BEGIN Dataset extract

(* ================================================================== *)
(** * Address validation *)
(* ================================================================== *)

Lemma star_cls_lang (p : ascii -> bool) (s : string) :
  Regex.Lang (Regex.Star (Regex.Cls p)) s <-> Text.all_chars p s = true.
Proof.
  split.
  - intros HL. remember (Regex.Star (Regex.Cls p)) as r eqn:Hr.
    induction HL as [| | | | | | r' | r' s1 s2 H1 _ H2 IH2]; try discriminate;
      [reflexivity|].
    injection Hr as ->.
    apply lang_cls_inv in H1 as (c & -> & Hc). simpl.
    now rewrite Hc, IH2.
  - induction s as [|c s IH]; simpl; intros Hall; [constructor|].
    apply andb_true_iff in Hall as [Hc Hall].
    apply (Regex.LStarCons (Regex.Cls p) (String c EmptyString) s);
      [now constructor | now apply IH].
Qed.

Lemma plus_cls_lang (p : ascii -> bool) (s : string) :
  Regex.Lang (Regex.Plus (Regex.Cls p)) s
  <-> s <> EmptyString /\ Text.all_chars p s = true.
Proof.
  unfold Regex.Plus. split.
  - intros HL. apply lang_cat_inv in HL as (s1 & s2 & -> & H1 & H2).
    apply lang_cls_inv in H1 as (c & -> & Hc). apply star_cls_lang in H2.
    simpl. rewrite Hc, H2. split; [discriminate | reflexivity].
  - intros [Hne Hall]. destruct s as [|c s]; [congruence|]. simpl in Hall.
    apply andb_true_iff in Hall as [Hc Hall].
    apply (Regex.LCat _ _ (String c EmptyString) s);
      [now constructor | now apply star_cls_lang].
Qed.

Lemma two_or_more_cls_lang (p : ascii -> bool) (s : string) :
  Regex.Lang (Regex.TwoOrMore (Regex.Cls p)) s
  <-> (2 <= String.length s)%nat /\ Text.all_chars p s = true.
Proof.
  unfold Regex.TwoOrMore. split.
  - intros HL. apply lang_cat_inv in HL as (s1 & s2 & -> & H1 & H2).
    apply lang_cls_inv in H1 as (c & -> & Hc).
    apply (plus_cls_lang p) in H2 as [Hne Hall].
    simpl. rewrite Hc, Hall. split; [|reflexivity].
    destruct s2; [congruence | simpl; lia].
  - intros [Hlen Hall]. destruct s as [|c s]; [simpl in Hlen; lia|].
    simpl in Hall. apply andb_true_iff in Hall as [Hc Hall].
    apply (Regex.LCat _ _ (String c EmptyString) s); [now constructor|].
    apply (plus_cls_lang p). split; [|exact Hall].
    destruct s; [simpl in Hlen; lia | discriminate].
Qed.

Lemma dollar_lang (s : string) :
  Regex.Lang Regex.Dollar s <-> s = EmptyString \/ s = String "010" EmptyString.
Proof.
  unfold Regex.Dollar. split.
  - intros HL. apply lang_alt_inv in HL as [HL|HL].
    + left. now apply lang_eps_inv.
    + right. now apply lang_chr_inv.
  - intros [->| ->]; [apply Regex.LAltL | apply Regex.LAltR]; constructor.
Qed.

(** X13.  The addresses [validate_email] accepts are exactly those made of
    a non-empty local part over letters, digits and [._%+-], an [@], a
    non-empty domain over letters, digits, dots and hyphens, a dot, and at
    least two letters; one newline after them is accepted as well.  So an
    accepted address has a single [@] but may end with a line break, and
    its domain may begin with a dot or a hyphen. *)
Theorem validate_email_shape (address : string) :
  validate_email address = true <->
  exists local domain tld tail,
    address = local ++ "@" ++ domain ++ "." ++ tld ++ tail
    /\ local <> "" /\ Text.all_chars is_local_char local = true
    /\ domain <> "" /\ Text.all_chars is_domain_char domain = true
    /\ (2 <= String.length tld)%nat /\ Text.all_chars is_letter tld = true
    /\ (tail = "" \/ tail = String "010" "").
Proof.
  unfold validate_email, email_pattern. rewrite fullmatch_lang. split.
  - intros HL.
    apply lang_cat_inv in HL as (local & s1 & -> & Hlocal & HL).
    apply lang_cat_inv in HL as (at_sign & s2 & -> & Hat & HL).
    apply lang_cat_inv in HL as (domain & s3 & -> & Hdomain & HL).
    apply lang_cat_inv in HL as (dot & s4 & -> & Hdot & HL).
    apply lang_cat_inv in HL as (tld & tail & -> & Htld & Htail).
    apply lang_chr_inv in Hat as ->. apply lang_chr_inv in Hdot as ->.
    apply plus_cls_lang in Hlocal as [? ?].
    apply plus_cls_lang in Hdomain as [? ?].
    apply two_or_more_cls_lang in Htld as [? ?].
    apply dollar_lang in Htail.
    exists local, domain, tld, tail. repeat split; auto.
  - intros (local & domain & tld & tail & -> & Hl & Hla & Hd & Hda & Ht & Hta
            & Htail).
    constructor; [now apply plus_cls_lang|].
    apply (Regex.LCat _ _ "@"); [constructor|].
    constructor; [now apply plus_cls_lang|].
    apply (Regex.LCat _ _ "."); [constructor|].
    constructor; [now apply two_or_more_cls_lang | now apply dollar_lang].
Qed.

(* ================================================================== *)
(** * Masking an address *)
(* ================================================================== *)


















(* ================================================================== *)
(** * File names *)
(* ================================================================== *)

Lemma remove_class_clean (cls : ascii -> bool) (s : string) :
  Text.all_chars (fun c => negb (cls c)) (Text.remove_class cls s) = true.
Proof.
  induction s as [|c s IH]; simpl; [reflexivity|].
  destruct (cls c) eqn:Hc; simpl; [exact IH | now rewrite Hc, IH].
Qed.

Lemma upto_all_chars (p : ascii -> bool) (n : nat) (s : string) :
  Text.all_chars p s = true -> Text.all_chars p (Text.upto n s) = true.
Proof.
  unfold Text.upto. revert s.
  induction n as [|n IH]; intros [|c s] Hall; simpl; try reflexivity.
  simpl in Hall. apply andb_true_iff in Hall as [Hc Hall].
  now rewrite Hc, IH.
Qed.

Lemma upto_length (n : nat) (s : string) :
  (String.length (Text.upto n s) <= n)%nat.
Proof.
  unfold Text.upto. revert s.
  induction n as [|n IH]; intros [|c s]; simpl; try lia.
  specialize (IH s). lia.
Qed.

Lemma upto_short (n : nat) (s : string) :
  (String.length s <= n)%nat -> Text.upto n s = s.
Proof.
  unfold Text.upto. revert s.
  induction n as [|n IH]; intros [|c s] Hlen; simpl in *; try reflexivity;
    try lia.
  rewrite IH; [reflexivity | lia].
Qed.

Lemma spaced_out_slash (s : string) :
  Text.all_chars (fun c => negb (is_dangerous c)) s = true ->
  Py.replace_from "/" "" 0 (spaced_out s) = spaced_out s.
Proof.
  induction s as [|c s IH]; intros Hall; [reflexivity|].
  cbn [Text.all_chars] in Hall. apply andb_true_iff in Hall as [Hc Hall].
  cbn [spaced_out Py.replace_from Py.startswith].
  assert (Hne : Ascii.eqb "/" c = false).
  { rewrite Ascii.eqb_sym. unfold is_dangerous in Hc.
    apply negb_true_iff in Hc. repeat (apply orb_false_iff in Hc as [Hc ?]).
    assumption. }
  rewrite Hne. cbn [andb]. change (Ascii.eqb "/" ":") with false. cbn [andb].
  now rewrite IH.
Qed.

END Dataset extract

Scan the data above and copy every line with "congruence" in it.

  - intros [Hne Hall]. destruct s as [|c s]; [congruence|]. simpl in Hall.
    destruct s2; [congruence | simpl; lia].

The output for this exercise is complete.